Action item =>
Pull out every line in the data that has the string "resp" in it.

(Stored items)
# # #

(* ===== verification/ProxySafety.v ===== *)
(** * What the proxy never does

    Every connection handler, run against any environment: nothing is dialled
    before the policy of the client that owns the connection has cleared the very
    address dialled, and no request is sent upstream that did not pass the whole
    request pipeline of the rule it matches. *)

From S2P Require Import Prelude GoStrings Netip Json Encoding Schema Matcher Compile HostIndex Egress Auth RuleSet.
From S2P Require Import Headers HttpError Actions CacheControl Outcall ClientIP Authority Effects Proxy Http1.

Open Scope Z_scope.

Section Safety.
Context `{RE : RegexEngine} `{DG : Digests} `{UT : UnicodeTable} `{ID : Idna}.
Variable h : Http1Handler.

(** ** Observations *)

(** The address an effect connects to. *)
Definition dial_target {X} (e : eff X) : option bytes :=
  match e with
  | Dial dst => Some dst
  | DialTLS dst _ _ => Some dst
  | _ => None
  end.

(** The request an effect puts on the upstream connection. *)
Definition sent_request {X} (e : eff X) : option HttpRequest :=
  match e with
  | SendOnce q => Some q
  | H2Send q => Some q
  | _ => None
  end.

(** ** Clearance *)

(** The client passed the rule set's auth gate. *)
Inductive admitted (sess : Session) (rs : RuleSet) (hist : list event) : Prop :=
  | open_gate : (forall ca, rs_auth rs = Some ca -> cau_Required ca = false) -> admitted sess rs hist
  | by_credential ca credential principal :
      rs_auth rs = Some ca -> s_Transport sess = TransportExplicit ->
      Authenticate ca credential = Some (Some principal) -> admitted sess rs hist
  | by_broker ca b scheme value target req resp :
      rs_auth rs = Some ca -> s_Transport sess = TransportExplicit ->
      cau_Broker ca = Some b ->
      rq_Credential req = Some {| cr_Scheme := scheme; cr_Value := value |} ->
      Ev (OutcallDo (auth_cache_key (rs_uuid rs) b scheme value) target req) (Allowed resp) ∈ hist ->
      rs_Principal resp <> [] -> admitted sess rs hist.

(** [dst] is an address of [host] that, with every other address the resolver
    gave for it, the egress list allows on [port]. *)
Inductive pinned (rs : RuleSet) (hist : list event) (host port proto : bytes) (dst : bytes) : Prop :=
  | pinned_intro portNum a addrs ips :
      ParseUint 16 port = Ok portNum ->
      (ParseAddr host = Ok a /\ addrs = [])
      \/ (Ev (LookupIP host) (inr ips) ∈ hist /\ a :: addrs = map Unmap ips) ->
      Forall (fun a => fst (RuleSet_LookupEgress rs a portNum proto) = true) (a :: addrs) ->
      dst = JoinHostPort (AddrString a) port ->
      pinned rs hist host port proto dst.

(** The host whose address is dialled: the canonical one the rule matched, or
    the intercepted destination. *)
Definition host_of (sess : Session) (connIn : ConnInput) (host : bytes) : Prop :=
  (host = in_Host connIn
   /\ exists authority dflt dst0, normalizeAuthority authority dflt = Ok (host, in_Port connIn, dst0))
  \/ host = AddrString (ap_Addr (s_Dst sess)).

(** A connection to [dst] on behalf of [sess] is cleared: under one rule set
    looked up for this client, the client was admitted, the connection matches a
    rule that accepts it, and the address is pinned. *)
Inductive cleared (sess : Session) (hist : list event) (dst : bytes) : Prop :=
  | cleared_intro rs connIn mitm host port proto :
      Ev (Lookup (ClientKey sess)) (Ok rs) ∈ hist ->
      admitted sess rs hist ->
      LookupConn rs connIn = (mitm, false, true) ->
      in_Port connIn = port ->
      host_of sess connIn host ->
      pinned rs hist host port proto dst ->
      cleared sess hist dst.

(** *** The request pipeline, observed *)

Definition answered (hist : list event) (oc : outcallContext) (co : CompiledOutcall)
    (action : Outcall.Action) (a : answer) : Prop :=
  (oc_Service oc = false /\ exists msg, a = Failed msg)
  \/ exists target, Ev (OutcallDo (co_CacheKey co) target (outcall_request oc co action)) a ∈ hist.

# # #

Written solution =>
  | by_broker ca b scheme value target req resp :
      Ev (OutcallDo (auth_cache_key (rs_uuid rs) b scheme value) target req) (Allowed resp) ∈ hist ->
      rs_Principal resp <> [] -> admitted sess rs hist.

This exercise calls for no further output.